The director, business investment group, BIG, of the institution, professor Mrs. Yetunde Makinde, told a delegation of National Association of Agricultural Journalist, NAAJ,  at a forum in Ilisan-Remo, Ogun state, that Babcock University has entered into a thripathied agreement involving the Danish Government, and the Adventist Church which would revolutionalise agriculture and impact investment leading to sustainable development in agricultural business with exceptional employment opportunities and attractive return on investment.

Professor Makinde said under the  Ingrower project worth $2.5million, graduates from the university would be sent to farm settlements, covering about 100hecters of land with 100housing units, where unemployed youths would be trained for a minimum of 18months  to produce various Agric products including vegetables and poultry.

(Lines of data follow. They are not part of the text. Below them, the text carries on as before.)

(** ** The scheduler on an empty queue *)

Lemma DequeueJob_cases w :
  DequeueJob w =
  if decide (head (faults w) = Some true) then
    (Err errTx, set_faults (tail (faults w)) w)
  else
    match head (bucket_keys (queue (db w))) with
    | None => (Err errQueueEmpty, set_faults (tail (faults w)) w)
    | Some k =>
        (Ok k, set_db (set_queue (queue (db w) ∖ {[k]}) (db w))
                 (set_faults (tail (faults w)) w))
    end.
Proof.
  unfold DequeueJob, bind, next_fault, ret.
  destruct w as [b ? ? ? ? ? ? ? ? ? ? fl ? ?]; cbn.
  destruct fl as [|[] fl]; cbn;
    destruct (head (bucket_keys (queue b))); reflexivity.
Qed.

Lemma bucket_keys_nil (keys : gset string) :
  bucket_keys keys = [] <-> keys = ∅.
Proof.
  unfold bucket_keys. split.
  - intros H. apply leibniz_equiv, elements_empty_iff.
    apply Permutation_nil_r. rewrite <- H. symmetry.
    apply merge_sort_Permutation.
  - intros ->. rewrite elements_empty. reflexivity.
Qed.

(** C6: [DequeueJob] on an empty queue fails with the message "queue is
    empty"; among the errors of [DequeueJob] that message stands for the
    empty queue and for nothing else (a failed transaction carries another
    one); the queue loop answers it, and only it, by sleeping one second and
    starting its next turn, without logging anything or dispatching. *)
Theorem processQueue_waits_on_empty_queue w :
  stop w = false ->
  queue (db w) = ∅ ->
  head (faults w) <> Some true ->
  let w1 := set_faults (tail (faults w)) w in
  DequeueJob w = (Err errQueueEmpty, w1) /\
  (forall v msg v1,
     DequeueJob v = (Err msg, v1) ->
     (msg = errQueueEmpty <->
      queue (db v) = ∅ /\ head (faults v) <> Some true)) /\
  processQueue_iteration w
  = (LoopContinue, set_trace (trace w ++ [EvSleep Second]) w1) /\
  (forall v msg v1,
     stop v = false ->
     DequeueJob v = (Err msg, v1) ->
     msg <> errQueueEmpty ->
     processQueue_iteration v
     = (LoopContinue,
        set_trace (trace v1 ++ [EvLog ("Error dequeuing job: " +:+ msg)]) v1)).
Proof.
  intros Hstop Hq Hf w1.
  assert (DequeueJob w = (Err errQueueEmpty, w1)) as Hdq.
  { rewrite DequeueJob_cases. destruct (decide _) as [|_]; [done|].
    rewrite Hq. reflexivity. }
  split; [exact Hdq|]. split.
  { intros v msg v1. rewrite DequeueJob_cases.
    destruct (decide (head (faults v) = Some true)) as [Hv|Hv].
    - intros [= <- <-]. split; [discriminate|]. intros [_ ?]. done.
    - destruct (head (bucket_keys (queue (db v)))) as [k|] eqn:Hk; [discriminate|].
      intros [= <- <-]. split; [|reflexivity]. intros _. split; [|exact Hv].
      apply bucket_keys_nil. destruct (bucket_keys (queue (db v))); [done|].
      discriminate. }
  split.
  { unfold processQueue_iteration. rewrite Hstop. unfold bind. rewrite Hdq.
    reflexivity. }
  intros v msg v1 Hsv Hdv Hne.
  unfold processQueue_iteration. rewrite Hsv. unfold bind. rewrite Hdv.
  destruct (String.eqb_spec msg "queue is empty") as [->|_]; [done|].
  reflexivity.
Qed.

(** ** Runs that differ in the recorded statuses only *)

Ltac sim_solve :=
  unfold same_but_executions, same_job, same_identity in *; cbn;
  intuition congruence.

"Nigerians will hardly go into anything they are not sure would be successful so we are determined to make this project a success then when that is done we can then invite the government to come in. We are already talking to the Ogun state government to give us land to give to those we would train in the scheme at affordable prices "

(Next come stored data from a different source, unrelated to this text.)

(* ===== verification/_CoqProject ===== *)
-Q . S2P
Prelude.v
Text.v
Proto.v
StateMachine.v
Lease.v
Stores.v
LeaseSafety.v
Journal.v
Events.v
Operations.v
Capsules.v
Codec.v
Restore.v
Objects.v
Collection.v
Runtime.v
Ops.v
Executor.v
CapsuleTransfer.v
Reconcile.v
Reconciler.v
Fleet.v
FleetSafety.v
Service.v
Pages.v
Requests.v
Watch.v
HypemanClient.v
Logs.v
Hypeman.v
HypemanSafety.v
HypemanPlans.v
Names.v
Guest.v
GuestSafety.v
GuestExec.v
Passthrough.v
Docker.v
Delivery.v
Channel.v
Bridge.v
Net.v
Preflight.v
Startup.v
Wake.v
Cli.v
Commands.v
Bucket.v
Verbs.v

She said Babcock University has already provided the needed land  for the pilot project in Nigeria as 12 states in the country have indicated interest in the ingrower programme.

Other erudite scholars from the institution also called for; increased budgetary allocations to agriculture, price stabilisation as well as partnership with research institutions and religious organizations in the country to grow the industry.

According to professor David Daramola, of the Agronomy Department" budgetary allocation to agic is too small, more money should be put into research and technology so that farmers can practice agriculture the modern way.  price stability policy must also be entrenche., Ghana took over from Nigeria in the area of cocoa production because of price stabilisation".

For his part, Dr. Joshua Adeyeye of the nutrition and Dietetics department decried government's inability to revive agriculture in the country while blaming the situation on poor leadership " government is not doing enough in agriculture we need a compassionate leader who has the capability to revive agriculture. Rather than bring in tractors government has been encouraging importation of okada. Government must be told to enthrust money to religious bodies and institutions with integrity to develop agriculture " he added.

Meanwhile one of the graduates of the institution, Habib Temitope, who manages about 100 hecters of farm land in Awa-Ijebu , has called on the Federal Government to provide the enabling environment that would encourage more people to embrace farming in the country through rural infrastructural development and funding as well as greater commercialization and mechanization of agriculture.

He identified lacck of adequate reward, poor funding, lack of health care facilities, access roads and lack of access to other social infrastructure in the rural areas as major disincentives to agriculture in the country.

" one of the major problems farmers in the country are facing  is in the area of reward as farming in Nigeria has never been profitable enough owing to many issues including the critical problem of lack of basic infrastructure in the rural areas government expenditure is focused in the urban areas no one is talking about development in the rural areas people are not encouraged to move to the rural areas to farm because there is no access to social amenities"

"Funding is another challenge, many people are willing to go into farming but cannot access funds, poultry production for instance is capital intensive if you don't have the funds there's little or nothing you can do but the areas where the government can really support is rural development, acces roads health care facilities, telecom and Internet services in the rural communities" he said.

Temitope noted that the country needs to optimize mechanization and commercialisation in the country to meet increaseddemand for local rice, poultry products and other food crops.